**Problem statement:** Output a verbatim copy of the data, cut off after the line that contains "assert (genesis_of_doc (genesis_to_doc".
------ Dataset ------
Lemma genesis_reload `{!Hex, !HexLaws, !SerdeJson GenesisDoc, !SerdeJsonLaws GenesisDoc doc_wf}
    path path' write g text :
  genesis_wf g → genesis_save path write g = Ok text → genesis_load path' (Ok text) = Ok g.
Proof.
  unfold genesis_save. intros Hwf ([] & Hv & ([] & _ & [= <-])%bind_Ok)%bind_Ok. unfold genesis_load. simpl.
  rewrite (from_to_json (genesis_to_doc g)) by (by apply genesis_doc_wf). simpl.
  assert (genesis_of_doc (genesis_to_doc g) = Ok g) as ->; [|simpl; by rewrite Hv].
  unfold genesis_of_doc, genesis_to_doc. simpl. rewrite allocations_roundtrip by apply Hwf. by destruct g.
Qed.

(** A genesis that saves also loads back unchanged: for every representable
    configuration, [save] followed by [load] of the written text returns the
    configuration exactly when it is valid, and a rejected one writes nothing. *)
Theorem genesis_save_load `{!Hex, !HexLaws, !SerdeJson GenesisDoc, !SerdeJsonLaws GenesisDoc doc_wf}
    (path : string) (g : GenesisConfig) :
  genesis_wf g →
  (genesis_valid g → ∃ text, genesis_save path (Ok ()) g = Ok text ∧
     genesis_load path (Ok text) = Ok g) ∧
  (¬ genesis_valid g → ∃ e, ∀ write, genesis_save path write g = Err e).
Proof.
  intros Hwf. split.
  - intros Hv%validate_Ok. assert (genesis_save path (Ok ()) g = Ok (to_json (genesis_to_doc g))) as Hs
      by (unfold genesis_save; by rewrite Hv).
    eexists. split; [exact Hs|]. by apply (genesis_reload path path (Ok ())).
  - intros Hv. unfold genesis_save. destruct (validate g) as [[]|e] eqn:He; [by apply validate_Ok in He|].
    by exists e.
Qed.
Definition sample_genesis : GenesisConfig :=
  {| gen_chain_id := 7;
     gen_initial_validators := [{| vi_address := addr 3; vi_public_key := [byte_of 9]; vi_power := 10 |}];
     gen_allocations := <[addr 1 := u128_max]> {[addr 2 := 7]};
     gen_block_time_ms := DEFAULT_BLOCK_TIME_MS; gen_gas_limit := BLOCK_GAS_LIMIT;
     gen_genesis_time := 0 |}.
Lemma sample_genesis_wf : genesis_wf sample_genesis.
Proof.
  unfold genesis_wf, vi_wf. split_and!; apply (bool_decide_unpack _); by vm_compute.
Qed.
Lemma genesis_save_load_witness :
  let _ := codec_json c_genesis_doc in
  ∃ text, genesis_save "genesis.json" (Ok ()) sample_genesis = Ok text ∧
    genesis_load "genesis.json" (Ok text) = Ok sample_genesis.
Proof.
  intros json. refine (proj1 (@genesis_save_load ref_hex ref_hex_laws json
    (codec_json_laws c_genesis_doc doc_wf c_genesis_doc_ok) "genesis.json" sample_genesis
    sample_genesis_wf) _).
  apply validate_Ok. by vm_compute.
Defined.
------
**Result:**
Lemma genesis_reload `{!Hex, !HexLaws, !SerdeJson GenesisDoc, !SerdeJsonLaws GenesisDoc doc_wf}
    path path' write g text :
  genesis_wf g → genesis_save path write g = Ok text → genesis_load path' (Ok text) = Ok g.
Proof.
  unfold genesis_save. intros Hwf ([] & Hv & ([] & _ & [= <-])%bind_Ok)%bind_Ok. unfold genesis_load. simpl.
  rewrite (from_to_json (genesis_to_doc g)) by (by apply genesis_doc_wf). simpl.
  assert (genesis_of_doc (genesis_to_doc g) = Ok g) as ->; [|simpl; by rewrite Hv].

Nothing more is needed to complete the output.